Santuario di Romituzzo

  Il Vangelo della tredicesima Domenica T. O.

« Chi non prende la sua croce e non mi segue,
non è degno di me ».



Dal vangelo secondo Matteo. 10, 37-42

In quel tempo, disse Gesù ai suoi discepoli: « Chi ama il padre o la madre più di me non è degno di me; chi ama il figlio o la figlia più di me non è degno di me; chi non prende la sua croce e non mi segue, non è degno di me. Chi avrà trovato la sua vita, la perderà: e chi avrà perduto la sua vita per causa mia, la troverà.
Chi accoglie voi accoglie me, e chi accoglie me accoglie colui che mi ha mandato. Chi accoglie un profeta come profeta, avrà la ricompensa del profeta, e chi accoglie un giusto come giusto, avrà la ricompensa del giusto. E chi avrà dato anche solo un bicchiere di acqua fresca a uno di questi piccoli, perché è mio discepolo, in verità io vi dico: non perderà la sua ricompensa».

Parola del Signore.



« Chi avrà perduto la sua vita per causa mia, la troverà ».


Riflessione.
La chiamata di Gesù, la vocazione battesimale, pongono un serio criterio di discernimento e di lettura degli affetti e dei legami più intimi e più sacri come sono quelli familiari, Il Signore domanda il nostro amore e una sequela che coinvolga tutta la vita.
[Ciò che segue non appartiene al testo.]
(** Nothing is ever taken down. *)
Lemma tstep_bindings t t' : rtc tstep t t' → tp_bindings t ⊆ tp_bindings t'.
Proof.
  induction 1 as [|t t1 t2 (x & c & _ & _ & _ & ->) _ IH]; [done|].
  etrans; [|exact IH]. destruct c; cbn; set_solver.
Qed.

(** ** Routes *)

(** [ready t x]: the queue of a declaration is bound, and so is its
    dead-letter queue. *)
Definition ready (t : Topo) (x : string * string * string) : Prop :=
  x ∈ tp_bindings t ∧ (DLXExchange, dlx_queue x.1.2, x.2) ∈ tp_bindings t.

Lemma ready_mono t t' x : rtc tstep t t' → ready t x → ready t' x.
Proof. intros Hs%tstep_bindings [? ?]. split; set_solver. Qed.

(** The declared queues that take a key of an exchange, and those whose dead
    letters may have the key. *)
Definition queues_of (ex rk : string) : list string :=
  (λ x : string * string * string, x.1.2) <$>
    List.filter (λ x, String.eqb x.1.1 ex && topic_match x.2 rk) declared_queues.
Definition dlx_queues_of (rk : string) : list string :=
  (λ x : string * string * string, dlx_queue x.1.2) <$>
    List.filter (λ x, topic_match x.2 rk) declared_queues.

Lemma elem_of_queues_of ex rk q :
  q ∈ queues_of ex rk ↔ ∃ key, (ex, q, key) ∈ declared_queues ∧ topic_match key rk = true.
Proof.
  unfold queues_of. rewrite list_elem_of_fmap. setoid_rewrite elem_of_lfilter. split.
  - intros ([[e q'] key] & -> & Hm & Hx). cbn [fst snd] in *. bool_to_prop. subst. by exists key.
  - intros (key & Hx & Hm). exists (ex, q, key). cbn [fst snd]. by rewrite String.eqb_refl, Hm.
Qed.

Lemma elem_of_dlx_queues_of rk q :
  q ∈ dlx_queues_of rk ↔
    ∃ ex q0 key, q = dlx_queue q0 ∧ (ex, q0, key) ∈ declared_queues ∧ topic_match key rk = true.
Proof.
  unfold dlx_queues_of. rewrite list_elem_of_fmap. setoid_rewrite elem_of_lfilter. split.
  - intros ([[e q'] key] & -> & Hm & Hx). by exists e, q', key.
  - intros (ex & q0 & key & -> & Hx & Hm). by exists (ex, q0, key).
Qed.

(** Every key the program publishes with, and the queues that get it. *)
Definition event_routes : list (string * string * list string) :=
  [(LikeExchange, LikeRoutingKeyLike, [LikeQueue; NotificationLikeQueue]);
   (LikeExchange, LikeRoutingKeyUnlike, [LikeQueue]);
   (CommentExchange, CommentRoutingKeyPublish, [CommentQueue; NotificationCommentQueue]);
   (CommentExchange, CommentRoutingKeyDelete, [CommentQueue]);
   (SocialExchange, SocialRoutingKeyFollow, [SocialQueue; NotificationSocialQueue]);
   (SocialExchange, SocialRoutingKeyUnFollow, [SocialQueue]);
   (PopularityExchange, PopularityRoutingKeyUpdate, [PopularityQueue]);
   (TimelineExchange, TimelineRoutingKeyPublish, [TimelineQueue])].

Lemma event_routes_of x : x ∈ event_routes →
  let '(ex, rk, qs) := x in
  queues_of ex rk = qs ∧ dlx_queues_of rk = dlx_queue <$> qs ∧ NoDup qs ∧ ex ≠ DLXExchange ∧ qs ≠ [].
Proof.
  assert (Forall (λ x : string * string * list string,
    queues_of x.1.1 x.1.2 = x.2 ∧ dlx_queues_of x.1.2 = dlx_queue <$> x.2 ∧ NoDup x.2 ∧
    x.1.1 ≠ DLXExchange ∧ x.2 ≠ []) event_routes) as Hall.
  { apply (bool_decide_unpack _). by vm_compute. }
  destruct x as [[ex rk] qs]. intros Hx. by apply (proj1 (list.Forall_forall _ _) Hall (ex, rk, qs)).
Qed.

Section routing.
Context {W : Type} `{AmqpLaws W}.
Implicit Types t : Topo.

(** Where the broker sends a message that queue [q] has rejected. *)
Definition dead_letters t (q rk : string) : list string :=
  match tp_queues t !! q with Some (Some dlx) => amqp_route t dlx rk | _ => [] end.

Lemma inv_exchange t e q k : topo_inv t → (e, q, k) ∈ tp_bindings t →
  tp_exchanges t !! e = Some "topic"%string.
Proof. intros [He _ _ Hs] [[k' Ek] _]%Hs. by rewrite Ek, (He _ _ Ek). Qed.
(* ===== verification/Outbox.v ===== *)
(** [internal/worker/outbox_worker.go]: the transactional outbox.  The worker
    polls the pending rows, claims one with a conditional update, publishes its
    timeline event and records the outcome.  Each statement is a definition of
    its own, used by the worker's program and by the transition system in which
    any number of workers interleave. *)
From S2P Require Import Prelude GoStd Query Entities Json Services Mq DbFacts Reference.
Local Open Scope Z_scope.
Local Open Scope go_scope.

Definition defaultOutboxBatchSize : Z := 100.
Definition defaultOutboxInterval : Z := Second.
Definition defaultOutboxProcessingTimeout : Z := 5 * Minute.
Definition maxOutboxRetry : Z := 3.
Definition maxOutboxErrorLength : nat := 512.

Record OutboxWorker := mkOutboxWorker {
  ow_timelineMQ : bool; ow_batchSize : Z; ow_interval : Z; ow_timeout : Z }.

Definition NewOutboxWorker (timelineMQ : bool) : OutboxWorker :=
  mkOutboxWorker timelineMQ defaultOutboxBatchSize defaultOutboxInterval
    defaultOutboxProcessingTimeout.

Definition is_status (s : OutboxStatus) (r : OutboxMsg) : bool := bool_decide (o_Status r = s).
Sarà degno di lui chi lo avrà amato con cuore libero; Dio è più grande delle cose che lui stesso ci ha donato, nulla riesce a prendere il suo posto e quando l’uomo mete le creature al posto di Dio si crea l’infelicità perché il Creatore non potrà mai essere sostituito da le sue creature.


Preghiamo.
Infondi in noi o Padre, la sapienza e la forza del tuo Spirito, perché camminiamo con Cristo sulla via della croce, pronti a far dono della nostra vita per manifestare al mondo la speranza del tuo regno.